Exercise description: Look through the listing for the word "Lemma". Copy each line that has it.

START Exercise input

(* ===== verification/TenantRuns.v ===== *)
(** * Tenant quota: what holds of every run

    A repository built from a configuration, and any sequence of operations on it: the
    accounts, replays, refunds and policies. *)

From S2P Require Import Prelude MapSums GoText GoCrypto Identity Tenant TenantProofs.
#[local] Open Scope string_scope.
#[local] Open Scope list_scope.
#[local] Open Scope Z_scope.
#[local] Open Scope go_scope.

(** ** Construction *)
Definition config_typed (config : Configuration) : Prop :=
  Forall (fun c => quota_typed (Limits (tc_Policy c))) (cf_Tenants config).

Lemma validatePolicy_limits p : validatePolicy p = Ok tt -> forall d, dim d (Limits p) <= MaximumAmount.
Proof.
  unfold validatePolicy. intros H. apply reject_if_ok in H as [H _]. unfold quota_values in H. cbn [existsb] in H. bools in H.
  rewrite forall_dim. simpl. tauto.
Qed.

Lemma add_tenants_ok config : forall tenants assigned result,
  add_tenants tenants assigned config = Ok result ->
  forall t s, result !! t = Some s ->
    tenants !! t = Some s \/
    exists c members workspaces, c ∈ config /\ tc_TenantID c = t /\ validatePolicy (tc_Policy c) = Ok tt /\
      s = MkTenantState 1 (tc_Policy c) members workspaces no_quota no_quota ∅.
Proof.
  induction config as [|c rest IH]; simpl; intros tenants assigned result H t s Hs; [injection H as <-; by left|].
  destruct (negb _ || _); [done|]. apply bind_ok in H as ([] & Hv & H). apply bind_ok in H as (members & _ & H).
  apply bind_ok in H as (wa & _ & H). apply wrap_err_ok in Hv.
  destruct (IH _ _ _ H t s Hs) as [Ht|(c' & m & w & Hc & Hrest)].
  - apply lookup_insert_Some in Ht as [[Ht <-]|[_ Ht]]; [|by left]. right. exists c, members, wa.1. split; [by left|done].
  - right. exists c', m, w. split; [by right|done].
Qed.

Lemma new_repository_ok config repository :
  config_typed config -> NewMemoryRepository config = Ok repository -> repo_ok config repository.
Proof.
  unfold NewMemoryRepository. intros Htyped H. destruct (bool_decide _); [done|]. apply bind_ok in H as (admins & _ & H).
  apply bind_ok in H as (tenants & Ht & H). injection H as <-. constructor; simpl.
  - intros t s Hs. destruct (add_tenants_ok _ _ _ _ Ht t s Hs) as [?|(c & m & w & Hc & <- & Hv & ->)]; [done|].
    assert (Hq : quota_typed (Limits (tc_Policy c))) by (by apply (proj1 (Forall_forall _ _) Htyped)).
    assert (Hi : initial_ok (tc_Policy c)).
    { intros d. split; [apply Hq|by apply validatePolicy_limits]. }
    exists (tc_Policy c). split; [by exists c|]. split; [done|]. constructor; simpl; try done.
    + apply tighter_refl.
    + intros []; done.
    + intros []; done.
    + intros d. destruct (Hi d). destruct d; simpl in *; lia.
  - intros t s k Hs Hk. destruct (add_tenants_ok _ _ _ _ Ht t s Hs) as [?|(c & m & w & Hc & <- & Hv & ->)]; [done|].
    simpl in Hk. rewrite lookup_empty in Hk. by destruct Hk.
Qed.

(** The repositories a configuration can reach. *)
Definition reached (config : Configuration) (ops : list tenant_op) (repository : MemoryRepository) : Prop :=
  config_typed config /\ Forall op_typed ops /\
  exists initial, NewMemoryRepository config = Ok initial /\ repository = run_tenant initial ops.

Lemma reached_ok config ops repository : reached config ops repository -> repo_ok config repository.
Proof. intros (Hc & Hops & initial & Hnew & ->). apply run_ok; [done|]. by apply new_repository_ok. Qed.

(** ** Operation receipts *)
Definition op_key (op : tenant_op) : ID :=
  match op with
  | OpReserve _ request => rv_OperationID request
  | OpConsume _ request | OpRelease _ request => tq_OperationID request
  | OpTighten _ request => tp_OperationID request
  | OpService _ request => rl_OperationID request
  end.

END Exercise input

Response for this exercise:
Lemma validatePolicy_limits p : validatePolicy p = Ok tt -> forall d, dim d (Limits p) <= MaximumAmount.
Lemma add_tenants_ok config : forall tenants assigned result,
Lemma new_repository_ok config repository :
Lemma reached_ok config ops repository : reached config ops repository -> repo_ok config repository.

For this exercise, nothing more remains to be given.